━━━━━ Extracted information ━━━━━

Lemma no_command_reads_file_then_directory_witness :
  sameOutcome Sample.fs Sample.resolvePath
    (Sample.request "/a.txt" QUndefined)
    (Sample.request "/a.txt" (QString "readfile")) /\
  sameOutcome Sample.fs Sample.resolvePath
    (Sample.request "/docs" QUndefined)
    (Sample.request "/docs" (QString "readdir")) /\
  ctx_status (after Sample.fs Sample.resolvePath
                (Sample.request "/ctl.sock" QUndefined)) = 500.
Proof.
  destruct (no_command_reads_file_then_directory Sample.fs Sample.resolvePath
              (Sample.request "/a.txt" QUndefined) Sample.fileStats
              eq_refl eq_refl) as (Hfile & _).
  destruct (no_command_reads_file_then_directory Sample.fs Sample.resolvePath
              (Sample.request "/docs" QUndefined) Sample.dirStats
              eq_refl eq_refl) as (_ & Hdir & _).
  destruct (no_command_reads_file_then_directory Sample.fs Sample.resolvePath
              (Sample.request "/ctl.sock" QUndefined) Sample.socketStats
              eq_refl eq_refl) as (_ & _ & _ & Hneither).
  split; [exact (proj2 (Hfile eq_refl))|].
  split; [exact (proj2 (Hdir eq_refl))|].
  exact (proj1 (proj2 (Hneither eq_refl eq_refl))).
Defined.
Lemma get2_write_notin l : ∀ a i j,
  (i, j) ∉ l.*1 → get2 (write a l) i j = get2 a i j.
Proof.
  induction l as [|[[i0 j0] v0] l IH]; intros a i j Hnot; [done|].
  simpl in *. apply not_elem_of_cons in Hnot as [Hne Hnot].
  rewrite IH by done. apply get2_set2_ne. congruence.
Qed.

Lemma get2_write_in l : ∀ a n m i j v,
  has_dims a n m → NoDup l.*1 → Forall (λ p, p.1.1 < n ∧ p.1.2 < m) l →
  (i, j, v) ∈ l → get2 (write a l) i j = v.
Proof.
  induction l as [|[[i0 j0] v0] l IH]; intros a n m i j v Ha Hnd Hrng Hin.
  { by apply elem_of_nil in Hin. }
  simpl in *. apply NoDup_cons in Hnd as [Hnot Hnd].
  apply Forall_cons in Hrng as [[Hi0 Hj0] Hrng]. simpl in *.
  apply elem_of_cons in Hin as [[= -> -> ->]|Hin].
  - rewrite get2_write_notin by done. by eapply get2_set2_eq.
  - eapply IH; eauto using has_dims_set2.
Qed.

(** ** The upper triangle *)

Lemma elem_of_triu n k i j : (i, j) ∈ np_triu_indices n k ↔ i + k ≤ j < n.
Proof.
  unfold np_triu_indices. rewrite list_elem_of_bind. split.
  - intros (i' & Hj & Hi). apply list_elem_of_bind in Hj as (j' & Hp & Hj).
    apply list_elem_of_singleton in Hp as [= -> ->].
    apply elem_of_seq in Hi, Hj. lia.
  - intros H. exists i. split; [|apply elem_of_seq; lia].
    apply list_elem_of_bind. exists j. split; [by apply list_elem_of_singleton|].
    apply elem_of_seq. lia.
Qed.

Lemma NoDup_pairs (f : nat → list nat) (l : list nat) :
  NoDup l → (∀ i, NoDup (f i)) → NoDup (i ← l; j ← f i; [(i, j)]).
Proof.
  intros Hl Hf. apply NoDup_bind; [|intros i _|done].
  - intros i1 i2 p _ _ H1 H2.
    apply list_elem_of_bind in H1 as (j1 & H1 & _), H2 as (j2 & H2 & _).
    apply list_elem_of_singleton in H1, H2. congruence.
  - apply NoDup_bind; [|intros; apply NoDup_singleton|done].
    intros j1 j2 p _ _ H1 H2. apply list_elem_of_singleton in H1, H2. congruence.
Qed.

Lemma NoDup_triu n k : NoDup (np_triu_indices n k).
Proof. apply NoDup_pairs; intros; apply NoDup_seq. Qed.

(** ** The proximity graph *)

Lemma elem_of_np_where_lt a r i j :
  (i, j) ∈ np_where_lt a r ↔
  i < shape0 a ∧ j < ncols a ∧ f_ltb (get2 a i j) r = true.
Proof.
  unfold np_where_lt. rewrite list_elem_of_bind. split.
  - intros (i' & Hj & Hi). apply list_elem_of_bind in Hj as (j' & Hp & Hj).
    apply elem_of_seq in Hi, Hj.
    destruct (f_ltb (get2 a i' j') r) eqn:Hlt; [|by apply elem_of_nil in Hp].
    apply list_elem_of_singleton in Hp as [= -> ->]. repeat split; [lia|lia|done].
  - intros (Hi & Hj & Hlt). exists i. split; [|apply elem_of_seq; lia].
    apply list_elem_of_bind. exists j. split; [|apply elem_of_seq; lia].
    rewrite Hlt. by apply list_elem_of_singleton.
Qed.

Lemma NoDup_np_where_lt a r : NoDup (np_where_lt a r).
Proof.
  unfold np_where_lt. apply NoDup_bind; [|intros i _|apply NoDup_seq].
  - intros i1 i2 p _ _ H1 H2.
    apply list_elem_of_bind in H1 as (j1 & H1 & _), H2 as (j2 & H2 & _).
    destruct (f_ltb (get2 a i1 j1) r); [|by apply elem_of_nil in H1].
    destruct (f_ltb (get2 a i2 j2) r); [|by apply elem_of_nil in H2].
    apply list_elem_of_singleton in H1, H2. congruence.
  - apply NoDup_bind; [|intros j _|apply NoDup_seq].
    + intros j1 j2 p _ _ H1 H2.
      destruct (f_ltb (get2 a i j1) r); [|by apply elem_of_nil in H1].
      destruct (f_ltb (get2 a i j2) r); [|by apply elem_of_nil in H2].
      apply list_elem_of_singleton in H1, H2. congruence.
    + destruct (f_ltb (get2 a i j) r); [apply NoDup_singleton|apply NoDup_nil_2].
Qed.

Lemma setitem2_distances c pd :
  length pd = length (np_triu_indices c 1) →
  setitem2 (np_full_nan c c) (np_triu_indices c 1) pd = Ok (distance_matrix c pd).
Proof. intros Hlen. unfold setitem2. destruct (decide _); [reflexivity|contradiction]. Qed.

Lemma distance_matrix_dims c pd : has_dims (distance_matrix c pd) c c.
Proof. apply has_dims_write, has_dims_full_nan. Qed.

Lemma ncols_write l : ∀ a, ncols (write a l) = ncols a.
Proof. induction l as [|p l IH]; intros a; [done|]. simpl. by rewrite IH. Qed.
(** Resetting a setting undoes setting it: [resetSettingForAllExtruders]
    after [setSettingForAllExtruders] is [resetSettingForAllExtruders]. *)
Theorem resetSettingForAllExtruders_after_set setting_name property_value s :
  resetSettingForAllExtruders setting_name
    (setSettingForAllExtruders setting_name property_value s)
  = resetSettingForAllExtruders setting_name s.
Proof.
  unfold resetSettingForAllExtruders, setSettingForAllExtruders.
  destruct (_global_container_stack s) as [g|] eqn:Hg; simpl; [|by rewrite Hg].
  unfold with_global_stack, set_global_container_stack. simpl. f_equal. f_equal.
  unfold set_gs_extruders. simpl. f_equal.
  rewrite <- map_fmap_compose. apply map_fmap_ext. intros p e _. simpl.
  unfold set_es_userChanges. simpl. f_equal.
  unfold removeInstance, setProperty. simpl.
  by rewrite set_c_values_twice, delete_insert_eq.
Qed.

(** After [setSettingForAllExtruders] every extruder holds the value in its
    user changes and its other user changes are as before; the machine has
    user settings as soon as [getActiveExtruderStacks] lists a stack of
    it. *)
Theorem setSettingForAllExtruders_sets setting_name property_value s g :
  _global_container_stack s = Some g ->
  extruder_userChanges (setSettingForAllExtruders setting_name property_value s)
  = <[setting_name := property_value]> <$> extruder_userChanges s
  ∧ ∃ g',
      _global_container_stack (setSettingForAllExtruders setting_name property_value s)
      = Some g'
      ∧ (getActiveExtruderStacks g' ≠ [] ->
         hasUserSettings (setSettingForAllExtruders setting_name property_value s)
         = true).
Proof.
  intros Hg. unfold setSettingForAllExtruders, extruder_userChanges. rewrite Hg. simpl.
  split.
  - rewrite <- !map_fmap_compose. by apply map_fmap_ext.
  - eexists. split; [done|].
    intros Hlisted. unfold hasUserSettings. simpl.
    destruct (bool_decide (c_values (gs_userChanges g) ≠ ∅)); [done|].
    apply bool_decide_eq_true_2, Exists_exists.
    destruct (getActiveExtruderStacks _) as [|stack stacks] eqn:Hstacks; [done|].
    exists stack. split; [by left|].
    assert (stack ∈ stack :: stacks) as Hin by (by left).
    rewrite <- Hstacks in Hin. apply getActiveExtruderStacks_extruders in Hin.
    apply list_elem_of_fmap in Hin as ([p e] & -> & Hin).
    apply elem_of_map_to_list in Hin. simpl in Hin. rewrite lookup_fmap in Hin.
    destruct (gs_extruders g !! p); simpl in Hin; [|done].
    injection Hin as <-. simpl. apply insert_non_empty.
Qed.

(** The name shown for the active quality is the name of the custom profile
    as soon as one is selected, whatever becomes of its quality type. *)
Theorem activeQualityOrQualityChangesName_custom quality_changes_group s :
  is_Some (_global_container_stack s) ->
  activeQualityOrQualityChangesName (_setQualityChangesGroup quality_changes_group s)
  = qcg_name quality_changes_group.
Proof.
  intros [g Hg]. unfold _setQualityChangesGroup, activeQualityOrQualityChangesName.
  rewrite Hg. simpl. by destruct (decide (_ ∧ _)).
Qed.

(** *** A new extruder count *)

Lemma migrate_setting_step it g g' :
  migrate_setting it g = Ok g' ->
  gs_id g' = gs_id g
  ∧ gs_definition g' = gs_definition g
  ∧ gs_definitionChanges g' = gs_definitionChanges g
  ∧ (∀ k, c_values (gs_userChanges g') !! k
          = if decide (k = it.1 ∧ getProperty_settable_per_extruder g k = true)
            then None else c_values (gs_userChanges g) !! k).
Proof.
  unfold migrate_setting.
  destruct (getProperty_settable_per_extruder g it.1) eqn:Hs.
  - destruct (getProperty_limit_to_extruder g it.1) as [n|]; simpl; [|done].
    intros [= <-].
    assert (∀ g1 : GlobalStack,
              gs_userChanges g1 = gs_userChanges g -> gs_id g1 = gs_id g ->
              gs_definition g1 = gs_definition g ->
              gs_definitionChanges g1 = gs_definitionChanges g ->
              gs_id (set_gs_userChanges (removeInstance it.1 (gs_userChanges g1)) g1)
              = gs_id g
              ∧ gs_definition
                  (set_gs_userChanges (removeInstance it.1 (gs_userChanges g1)) g1)
                = gs_definition g
              ∧ gs_definitionChanges
                  (set_gs_userChanges (removeInstance it.1 (gs_userChanges g1)) g1)
                = gs_definitionChanges g
              ∧ (∀ k, c_values
                        (gs_userChanges
                           (set_gs_userChanges
                              (removeInstance it.1 (gs_userChanges g1)) g1)) !! k
                      = if decide (k = it.1
                                   ∧ getProperty_settable_per_extruder g k = true)
                        then None else c_values (gs_userChanges g) !! k)) as Hany.
    { intros g1 Hu Hi Hd Hc. simpl. rewrite Hu. repeat split; try done.
      intros k. destruct (decide (k = it.1 ∧ _)) as [[-> _]|Hno].
      - by rewrite lookup_delete_eq.
      - rewrite lookup_delete_ne; [done|]. intros <-. by apply Hno. }
    destruct (gs_extruders g !! str (Z.max 0 n)); by apply Hany.
  - intros [= <-]. repeat split; try done.
    intros k. destruct (decide (k = it.1 ∧ _)) as [[-> Hs']|]; [congruence|done].
Qed.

━━━━━

**Instructions for the task:**
Above are the records; repeat exactly the lines from the one holding "rewrite Hlt. by" down to the one holding "length pd = length (np_triu_indices c 1) →", end lines included.

**Output:**
    rewrite Hlt. by apply list_elem_of_singleton.
Qed.

Lemma NoDup_np_where_lt a r : NoDup (np_where_lt a r).
Proof.
  unfold np_where_lt. apply NoDup_bind; [|intros i _|apply NoDup_seq].
  - intros i1 i2 p _ _ H1 H2.
    apply list_elem_of_bind in H1 as (j1 & H1 & _), H2 as (j2 & H2 & _).
    destruct (f_ltb (get2 a i1 j1) r); [|by apply elem_of_nil in H1].
    destruct (f_ltb (get2 a i2 j2) r); [|by apply elem_of_nil in H2].
    apply list_elem_of_singleton in H1, H2. congruence.
  - apply NoDup_bind; [|intros j _|apply NoDup_seq].
    + intros j1 j2 p _ _ H1 H2.
      destruct (f_ltb (get2 a i j1) r); [|by apply elem_of_nil in H1].
      destruct (f_ltb (get2 a i j2) r); [|by apply elem_of_nil in H2].
      apply list_elem_of_singleton in H1, H2. congruence.
    + destruct (f_ltb (get2 a i j) r); [apply NoDup_singleton|apply NoDup_nil_2].
Qed.

Lemma setitem2_distances c pd :
  length pd = length (np_triu_indices c 1) →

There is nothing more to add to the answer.